• What the task asks
Look through the data below and extract, unchanged, the lines from the one that contains "(** Where the" to the one that contains "Definition setSubs (mw", both included.

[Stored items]
* * *
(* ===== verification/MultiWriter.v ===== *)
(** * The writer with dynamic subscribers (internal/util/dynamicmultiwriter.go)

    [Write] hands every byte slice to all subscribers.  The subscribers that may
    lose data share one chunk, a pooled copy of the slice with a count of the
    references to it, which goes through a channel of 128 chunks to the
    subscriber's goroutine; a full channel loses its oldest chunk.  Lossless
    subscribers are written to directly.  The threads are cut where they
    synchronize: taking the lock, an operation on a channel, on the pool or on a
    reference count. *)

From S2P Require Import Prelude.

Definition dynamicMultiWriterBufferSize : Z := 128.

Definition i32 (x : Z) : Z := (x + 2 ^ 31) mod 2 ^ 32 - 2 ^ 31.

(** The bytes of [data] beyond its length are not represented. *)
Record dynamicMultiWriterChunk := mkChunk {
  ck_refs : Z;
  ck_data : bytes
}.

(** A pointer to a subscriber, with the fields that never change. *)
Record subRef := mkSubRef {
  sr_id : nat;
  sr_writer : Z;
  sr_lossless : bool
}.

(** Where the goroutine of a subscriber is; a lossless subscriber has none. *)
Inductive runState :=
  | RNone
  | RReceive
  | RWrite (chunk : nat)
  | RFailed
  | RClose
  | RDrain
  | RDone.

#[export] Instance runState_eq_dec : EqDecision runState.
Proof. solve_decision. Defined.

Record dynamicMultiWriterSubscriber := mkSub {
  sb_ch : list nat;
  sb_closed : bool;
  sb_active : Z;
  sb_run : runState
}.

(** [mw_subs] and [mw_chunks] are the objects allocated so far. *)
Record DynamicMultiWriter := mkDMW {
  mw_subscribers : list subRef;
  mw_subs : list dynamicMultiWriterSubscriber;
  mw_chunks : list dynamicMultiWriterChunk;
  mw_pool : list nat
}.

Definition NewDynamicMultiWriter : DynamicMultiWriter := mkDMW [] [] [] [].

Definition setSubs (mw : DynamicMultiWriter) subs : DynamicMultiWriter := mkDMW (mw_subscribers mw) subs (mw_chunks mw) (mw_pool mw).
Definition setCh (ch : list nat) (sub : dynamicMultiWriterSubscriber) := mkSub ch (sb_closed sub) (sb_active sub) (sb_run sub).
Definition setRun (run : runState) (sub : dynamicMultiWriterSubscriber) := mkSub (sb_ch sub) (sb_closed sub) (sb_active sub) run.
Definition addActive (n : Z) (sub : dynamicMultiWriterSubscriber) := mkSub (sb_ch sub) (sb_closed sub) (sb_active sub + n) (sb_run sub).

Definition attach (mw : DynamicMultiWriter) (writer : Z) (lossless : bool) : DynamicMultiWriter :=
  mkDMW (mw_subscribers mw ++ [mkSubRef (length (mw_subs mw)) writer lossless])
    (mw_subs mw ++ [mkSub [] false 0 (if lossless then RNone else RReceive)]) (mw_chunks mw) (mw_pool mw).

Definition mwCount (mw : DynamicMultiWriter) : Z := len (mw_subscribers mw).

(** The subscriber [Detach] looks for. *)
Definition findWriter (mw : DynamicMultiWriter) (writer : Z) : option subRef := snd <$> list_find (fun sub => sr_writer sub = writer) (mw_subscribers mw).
* * *
• Result of the task
(** Where the goroutine of a subscriber is; a lossless subscriber has none. *)
Inductive runState :=
  | RNone
  | RReceive
  | RWrite (chunk : nat)
  | RFailed
  | RClose
  | RDrain
  | RDone.

#[export] Instance runState_eq_dec : EqDecision runState.
Proof. solve_decision. Defined.

Record dynamicMultiWriterSubscriber := mkSub {
  sb_ch : list nat;
  sb_closed : bool;
  sb_active : Z;
  sb_run : runState
}.

(** [mw_subs] and [mw_chunks] are the objects allocated so far. *)
Record DynamicMultiWriter := mkDMW {
  mw_subscribers : list subRef;
  mw_subs : list dynamicMultiWriterSubscriber;
  mw_chunks : list dynamicMultiWriterChunk;
  mw_pool : list nat
}.

Definition NewDynamicMultiWriter : DynamicMultiWriter := mkDMW [] [] [] [].

Definition setSubs (mw : DynamicMultiWriter) subs : DynamicMultiWriter := mkDMW (mw_subscribers mw) subs (mw_chunks mw) (mw_pool mw).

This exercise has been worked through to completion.